───── Record set ─────

(* ===== verification/SchemaText.v ===== *)
(** * Self-contained schemas

    The properties of [MessageDefinitionCache]: the cache never changes what is
    loaded, and the text that [get_full_msg_text] builds holds the definition
    and every type it depends on exactly once. *)

From Stdlib Require Import ZArith Lia.
From Stdlib Require Import Strings.Ascii.
From S2P Require Import Prelude Text MessageDefinitionCache.

#[local] Arguments String.append !s1 s2 /.

(** ** What a loader promises to [append_recursive]

    On the formats [ok] it is called with, a loader answers as it does on the
    empty cache, whatever coherent cache it is given, and leaves it coherent. *)
Class CoherentLoader (load : DefinitionIdentifier → loader MessageSpec)
    (ok : MessageDefinitionFormat → Prop) (coherent : spec_cache → Prop) := {
  coherent_load i c : ok (id_format i) → coherent c → coherent (load i c).1;
  coherent_answer i c : ok (id_format i) → coherent c → (load i c).2 = (load i ∅).2;
  coherent_no_fuel i c : (load i c).2 ≠ inl OutOfFuel
}.

(** ** The recursion over the dependencies *)

Section Append.
Context (load : DefinitionIdentifier → loader MessageSpec).
Context (ok : MessageDefinitionFormat → Prop) (coherent : spec_cache → Prop).
Context `{!CoherentLoader load ok coherent}.

Definition fetch (i : DefinitionIdentifier) : load_error + MessageSpec := (load i ∅).2.

Definition text_of (i : DefinitionIdentifier) : string :=
  match fetch i with inr s => spec_text s | inl _ => EmptyString end.

Definition deps_of (i : DefinitionIdentifier) : list DefinitionIdentifier :=
  match fetch i with inr s => mk_id (id_format i) <$> dependencies s | inl _ => [] end.

Definition dep_step (i d : DefinitionIdentifier) : Prop := d ∈ deps_of i.

(** The sections of a list of dependencies. *)
Fixpoint sections (l : list DefinitionIdentifier) : string :=
  match l with
  | [] => EmptyString
  | d :: l => NL +:+ delimiter d +:+ text_of d +:+ sections l
  end.

Lemma sections_app l l' : sections (l ++ l') = sections l +:+ sections l'.
Proof. induction l as [|d l IH]; [done|]. cbn [sections app]. by rewrite IH, !str_app_assoc. Qed.

Lemma dep_step_format i d : dep_step i d → id_format d = id_format i.
Proof.
  unfold dep_step, deps_of. case_match; [by intros ?%not_elem_of_nil|].
  by intros (? & -> & _)%list_elem_of_fmap.
Qed.

(** What a successful call adds: the list [l] of the dependencies first seen. *)
Record appended (roots : list DefinitionIdentifier) (st st' : text_state)
    (l : list DefinitionIdentifier) : Prop := {
  app_seen : ts_seen st' = list_to_set l ∪ ts_seen st;
  app_nodup : NoDup l;
  app_fresh d : d ∈ l → d ∉ ts_seen st;
  app_reached d : d ∈ l → ∃ r, r ∈ roots ∧ rtc dep_step r d;
  app_closed d : d ∈ l → ∀ d', dep_step d d' → d' ∈ ts_seen st';
  app_loaded d : d ∈ l → ∃ s, fetch d = inr s
}.

(** One successful call of [append_recursive]. *)
Definition appends (i : DefinitionIdentifier) (st st' : text_state) (t : string) : Prop :=
  (∃ s, fetch i = inr s) ∧
  (∀ d, dep_step i d → d ∈ ts_seen st') ∧
  ∃ l, appended (deps_of i) st st' l ∧ t = text_of i +:+ sections l.

(** [seen_deps] only grows, by identifiers of the root's format. *)
Definition seen_grows (f : MessageDefinitionFormat) (st st' : text_state) : Prop :=
  ts_seen st ⊆ ts_seen st' ∧
  ∀ d, d ∈ ts_seen st' → d ∈ ts_seen st ∨ id_format d = f.

Lemma seen_grows_refl f st : seen_grows f st st.
Proof. split; auto. Qed.

Lemma seen_grows_dep f n st st1 st2 :
  seen_grows f {| ts_cache := ts_cache st; ts_seen := {[mk_id f n]} ∪ ts_seen st |} st1 →
  seen_grows f st1 st2 → seen_grows f st st2.
Proof.
  intros [H1 H1'] [H2 H2']. cbn [ts_seen] in *. split; [set_solver|].
  intros d Hd. destruct (H2' d Hd) as [Hd1|]; [|by right].
  destruct (H1' d Hd1) as [[->%elem_of_singleton|]%elem_of_union|]; auto.
Qed.

Definition recur_ok
    (recur : DefinitionIdentifier → text_state → text_state * (load_error + string)) : Prop :=
  ∀ i st, ok (id_format i) → coherent (ts_cache st) →
    coherent (ts_cache (recur i st).1) ∧
    seen_grows (id_format i) st (recur i st).1 ∧
    match (recur i st).2 with
    | inr t => appends i st (recur i st).1 t
    | inl e => e = OutOfFuel ∨ ∃ d, rtc dep_step i d ∧ fetch d = inl e
    end.

Lemma appended_nil roots st : appended roots st st [].
Proof. split; [set_solver|constructor|set_solver..]. Qed.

─────

• [What is being asked] Write out all records exactly, keeping every detail.

• [Output below]
(* ===== verification/SchemaText.v ===== *)
(** * Self-contained schemas

    The properties of [MessageDefinitionCache]: the cache never changes what is
    loaded, and the text that [get_full_msg_text] builds holds the definition
    and every type it depends on exactly once. *)

From Stdlib Require Import ZArith Lia.
From Stdlib Require Import Strings.Ascii.
From S2P Require Import Prelude Text MessageDefinitionCache.

#[local] Arguments String.append !s1 s2 /.

(** ** What a loader promises to [append_recursive]

    On the formats [ok] it is called with, a loader answers as it does on the
    empty cache, whatever coherent cache it is given, and leaves it coherent. *)
Class CoherentLoader (load : DefinitionIdentifier → loader MessageSpec)
    (ok : MessageDefinitionFormat → Prop) (coherent : spec_cache → Prop) := {
  coherent_load i c : ok (id_format i) → coherent c → coherent (load i c).1;
  coherent_answer i c : ok (id_format i) → coherent c → (load i c).2 = (load i ∅).2;
  coherent_no_fuel i c : (load i c).2 ≠ inl OutOfFuel
}.

(** ** The recursion over the dependencies *)

Section Append.
Context (load : DefinitionIdentifier → loader MessageSpec).
Context (ok : MessageDefinitionFormat → Prop) (coherent : spec_cache → Prop).
Context `{!CoherentLoader load ok coherent}.

Definition fetch (i : DefinitionIdentifier) : load_error + MessageSpec := (load i ∅).2.

Definition text_of (i : DefinitionIdentifier) : string :=
  match fetch i with inr s => spec_text s | inl _ => EmptyString end.

Definition deps_of (i : DefinitionIdentifier) : list DefinitionIdentifier :=
  match fetch i with inr s => mk_id (id_format i) <$> dependencies s | inl _ => [] end.

Definition dep_step (i d : DefinitionIdentifier) : Prop := d ∈ deps_of i.

(** The sections of a list of dependencies. *)
Fixpoint sections (l : list DefinitionIdentifier) : string :=
  match l with
  | [] => EmptyString
  | d :: l => NL +:+ delimiter d +:+ text_of d +:+ sections l
  end.

Lemma sections_app l l' : sections (l ++ l') = sections l +:+ sections l'.
Proof. induction l as [|d l IH]; [done|]. cbn [sections app]. by rewrite IH, !str_app_assoc. Qed.

Lemma dep_step_format i d : dep_step i d → id_format d = id_format i.
Proof.
  unfold dep_step, deps_of. case_match; [by intros ?%not_elem_of_nil|].
  by intros (? & -> & _)%list_elem_of_fmap.
Qed.

(** What a successful call adds: the list [l] of the dependencies first seen. *)
Record appended (roots : list DefinitionIdentifier) (st st' : text_state)
    (l : list DefinitionIdentifier) : Prop := {
  app_seen : ts_seen st' = list_to_set l ∪ ts_seen st;
  app_nodup : NoDup l;
  app_fresh d : d ∈ l → d ∉ ts_seen st;
  app_reached d : d ∈ l → ∃ r, r ∈ roots ∧ rtc dep_step r d;
  app_closed d : d ∈ l → ∀ d', dep_step d d' → d' ∈ ts_seen st';
  app_loaded d : d ∈ l → ∃ s, fetch d = inr s
}.

(** One successful call of [append_recursive]. *)
Definition appends (i : DefinitionIdentifier) (st st' : text_state) (t : string) : Prop :=
  (∃ s, fetch i = inr s) ∧
  (∀ d, dep_step i d → d ∈ ts_seen st') ∧
  ∃ l, appended (deps_of i) st st' l ∧ t = text_of i +:+ sections l.

(** [seen_deps] only grows, by identifiers of the root's format. *)
Definition seen_grows (f : MessageDefinitionFormat) (st st' : text_state) : Prop :=
  ts_seen st ⊆ ts_seen st' ∧
  ∀ d, d ∈ ts_seen st' → d ∈ ts_seen st ∨ id_format d = f.

Lemma seen_grows_refl f st : seen_grows f st st.
Proof. split; auto. Qed.

Lemma seen_grows_dep f n st st1 st2 :
  seen_grows f {| ts_cache := ts_cache st; ts_seen := {[mk_id f n]} ∪ ts_seen st |} st1 →
  seen_grows f st1 st2 → seen_grows f st st2.
Proof.
  intros [H1 H1'] [H2 H2']. cbn [ts_seen] in *. split; [set_solver|].
  intros d Hd. destruct (H2' d Hd) as [Hd1|]; [|by right].
  destruct (H1' d Hd1) as [[->%elem_of_singleton|]%elem_of_union|]; auto.
Qed.

Definition recur_ok
    (recur : DefinitionIdentifier → text_state → text_state * (load_error + string)) : Prop :=
  ∀ i st, ok (id_format i) → coherent (ts_cache st) →
    coherent (ts_cache (recur i st).1) ∧
    seen_grows (id_format i) st (recur i st).1 ∧
    match (recur i st).2 with
    | inr t => appends i st (recur i st).1 t
    | inl e => e = OutOfFuel ∨ ∃ d, rtc dep_step i d ∧ fetch d = inl e
    end.

Lemma appended_nil roots st : appended roots st st [].
Proof. split; [set_solver|constructor|set_solver..]. Qed.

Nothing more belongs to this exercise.